* _WORK ITEM_:
In the data, extract each line that holds the string "Import".

Segment Start: SUPPLIED RECORDS

(* ===== verification/SecImages.v ===== *)
(** * Images of a card (drivers/fpga/intel-m10-bmc-sec-update.c)

    The attributes of the secure update driver beside the update itself: which image
    is loaded now and which one when the card is powered on, the hashes of the root
    keys, the canceled signing keys, the count of flash updates. *)
From Stdlib Require Import Ascii String.
From stdpp Require Import strings list sets.
From S2P Require Import Prelude Text Bytes M10Bmc ImageLoad SecUpdate SecUpload.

Segment End: SUPPLIED RECORDS

* _COMPLETED TASK_:
From Stdlib Require Import Ascii String.
From stdpp Require Import strings list sets.
From S2P Require Import Prelude Text Bytes M10Bmc ImageLoad SecUpdate SecUpload.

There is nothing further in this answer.